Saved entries
(** ** Concrete collaborators

    Small instances of the collaborators, on which [draw] can be run.
    Programs, bits and objects are numbered; the state of the collaborators
    counts the calls they have answered. *)
Module Example.

Definition Obj : Type := nat.

Definition ecall : Type := @call Obj Obj Obj.

(** Every call succeeds; [get_image] returns object 7. *)
Definition ok_handler (c : ecall) (w : nat) : nat * (pyexn + Obj) :=
  (S w, inr (match c with get_image => 7 | _ => 0 end)).

(** Matplotlib is not installed: importing the plotter fails. *)
Definition no_mpl_handler (c : ecall) (w : nat) : nat * (pyexn + Obj) :=
  match c with
  | import_MplPlotter =>
      (S w, inl (PyExn ModuleNotFoundError "No module named 'matplotlib'" None))
  | _ => ok_handler c w
  end.

Definition defaults : gmap string value :=
  {[ key_show_idle := VBool true;
     key_show_clbits := VBool true;
     key_show_barriers := VBool true;
     key_show_delays := VBool true;
     "formatter.general.fig_width" := VInt 14 ]}.

Definition standard : gmap string value :=
  {[ "formatter.general.fig_width" := VInt 14;
     key_show_idle := VBool false;
     "generator.gates" := VObj 1 ]}.

Definition accept_all (m : gmap string value) : option pyexn := None.

(** The caller's store: a raw dictionary at 0, an empty dictionary at 1 and
    a preset stylesheet object at 2. *)
Definition store : list style_obj :=
  [ StyleObj PyDict {[ "formatter.general.fig_width" := VInt 16;
                       key_show_clbits := VBool false ]};
    StyleObj PyDict ∅;
    StyleObj IQXSimple {[ key_show_idle := VBool false ]} ].

Definition s0 : @state Obj Obj Obj nat := State store 0 [].

(** [draw(qc)] *)
Definition plain : @draw_args Obj Obj Obj :=
  DrawArgs 1 None None None None None None None true
           (Some Plotter_MPL_value) None None.

(** A call that uses every argument. *)
Definition full : @draw_args Obj Obj Obj :=
  DrawArgs 1 (Some 0) (Some (0, 100)%Z) (Some [3; 4]) (Some false) (Some true)
           None (Some false) false (Some Plotter_MPL_value) (Some 9)
           (Some "out.png").

(** The same call with a plotter name that is not registered. *)
Definition unknown_plotter : @draw_args Obj Obj Obj :=
  DrawArgs 1 (Some 0) (Some (0, 100)%Z) (Some [3; 4]) (Some false) (Some true)
           None (Some false) false (Some "svg2") (Some 9) (Some "out.png").

(** [draw(qc, style={})] *)
Definition empty_style : @draw_args Obj Obj Obj :=
  DrawArgs 1 (Some 1) None None None None None None true
           (Some Plotter_MPL_value) None None.

(** [draw(qc, style=IQXSimple(), show_barriers=False)] *)
Definition preset_style : @draw_args Obj Obj Obj :=
  DrawArgs 1 (Some 2) None None None None (Some false) None true
           (Some Plotter_MPL_value) None None.

Definition run (h : ecall -> nat -> nat * (pyexn + Obj))
    (a : @draw_args Obj Obj Obj) : state * result Obj :=
  draw h defaults standard accept_all a s0.

(** [draw(qc, disable_bits=[], filename='')] *)
Definition falsy_optionals : @draw_args Obj Obj Obj :=
  DrawArgs 1 None None (Some []) None None None None true
           (Some Plotter_MPL_value) None (Some "").

(** The plotter module is there but breaks while it is imported. *)
Definition broken_import_handler (c : ecall) (w : nat)
    : nat * (pyexn + Obj) :=
  match c with
  | import_MplPlotter =>
      (S w, inl (PyExn (OtherError "RuntimeError" false) "backend failed" None))
  | _ => ok_handler c w
  end.

(** The plotter module is found in an archive that cannot be read. *)
Definition zip_import_handler (c : ecall) (w : nat) : nat * (pyexn + Obj) :=
  match c with
  | import_MplPlotter =>
      (S w, inl (PyExn (OtherError "zipimport.ZipImportError" true)
                       "bad archive" None))
  | _ => ok_handler c w
  end.

(** The file cannot be written. *)
Definition save_fails_handler (c : ecall) (w : nat) : nat * (pyexn + Obj) :=
  match c with
  | save_file _ =>
      (S w, inl (PyExn (OtherError "PermissionError" false) "out.png" None))
  | _ => ok_handler c w
  end.

(** The program was never scheduled: loading it fails. *)
Definition load_fails_handler (c : ecall) (w : nat) : nat * (pyexn + Obj) :=
  match c with
  | load_program _ =>
      (S w, inl (PyExn VisualizationError "no scheduling information" None))
  | _ => ok_handler c w
  end.

End Example.

(** * Properties *)

Section Properties.

Context {Program Bits Any World : Type}.
Local Abbreviation call := (@call Program Bits Any).
Local Abbreviation state := (@state Program Bits Any World).
Local Abbreviation event := (@event Program Bits Any).
Local Abbreviation draw_args := (@draw_args Program Bits Any).
Local Abbreviation M := (@M Program Bits Any World).

Variable handler : call -> World -> World * (pyexn + Any).
Variable default_style : gmap string value.
Variable IQXStandard_style : gmap string value.
Variable validate_style : gmap string value -> option pyexn.

Local Abbreviation invoke := (invoke handler).
Local Abbreviation invoke_ := (invoke_ handler).
Local Abbreviation resolve_style :=
  (resolve_style default_style IQXStandard_style validate_style).
Local Abbreviation configure_canvas := (configure_canvas handler).
Local Abbreviation prepare_canvas :=
  (prepare_canvas handler default_style IQXStandard_style validate_style).
Local Abbreviation call_plotter := (call_plotter handler).
Local Abbreviation save_and_return := (save_and_return handler).
Local Abbreviation draw :=
  (draw handler default_style IQXStandard_style validate_style).
Local Abbreviation source_items := (source_items IQXStandard_style).
Local Abbreviation preset_objs := (preset_objs IQXStandard_style).
Local Abbreviation resolved_style := (resolved_style default_style IQXStandard_style).
Local Abbreviation effective_style := (effective_style default_style IQXStandard_style).
Local Abbreviation emits := (@emits Program Bits Any World).
Local Abbreviation only_propagates := (@only_propagates Program Bits Any World).
Local Abbreviation render :=
  (render handler default_style IQXStandard_style validate_style).
Local Abbreviation keeps_heap := (@keeps_heap Program Bits Any World).
Local Abbreviation replay := (replay handler).
Local Abbreviation ends_as := (ends_as validate_style).
Local Abbreviation tracks := (tracks handler validate_style).
Local Abbreviation canvas_calls := (canvas_calls default_style IQXStandard_style).
Local Abbreviation canvas_events := (canvas_events default_style IQXStandard_style).
Local Abbreviation pipeline_events := (pipeline_events default_style IQXStandard_style).
Local Abbreviation expected_events := (expected_events default_style IQXStandard_style).

(** ** The style stage in closed form *)

Lemma truthy_style_lookup (h : list style_obj) (l : loc) :
  truthy_style h (Some l) = true -> l < length h.
Proof.
  unfold truthy_style, items_at. intros Ht.
  destruct (h !! l) as [o|] eqn:Hl.
  - by eapply lookup_lt_Some.
  - rewrite bool_decide_eq_true_2 in Ht; done.
Qed.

YOUR TASK:
Taking the entries above, write out exactly each line from the one holding "(** * Properties *)" to the one holding "Local Abbreviation configure_canvas", both included, and stop there.

ANSWER FOR THE TASK:
(** * Properties *)

Section Properties.

Context {Program Bits Any World : Type}.
Local Abbreviation call := (@call Program Bits Any).
Local Abbreviation state := (@state Program Bits Any World).
Local Abbreviation event := (@event Program Bits Any).
Local Abbreviation draw_args := (@draw_args Program Bits Any).
Local Abbreviation M := (@M Program Bits Any World).

Variable handler : call -> World -> World * (pyexn + Any).
Variable default_style : gmap string value.
Variable IQXStandard_style : gmap string value.
Variable validate_style : gmap string value -> option pyexn.

Local Abbreviation invoke := (invoke handler).
Local Abbreviation invoke_ := (invoke_ handler).
Local Abbreviation resolve_style :=
  (resolve_style default_style IQXStandard_style validate_style).
Local Abbreviation configure_canvas := (configure_canvas handler).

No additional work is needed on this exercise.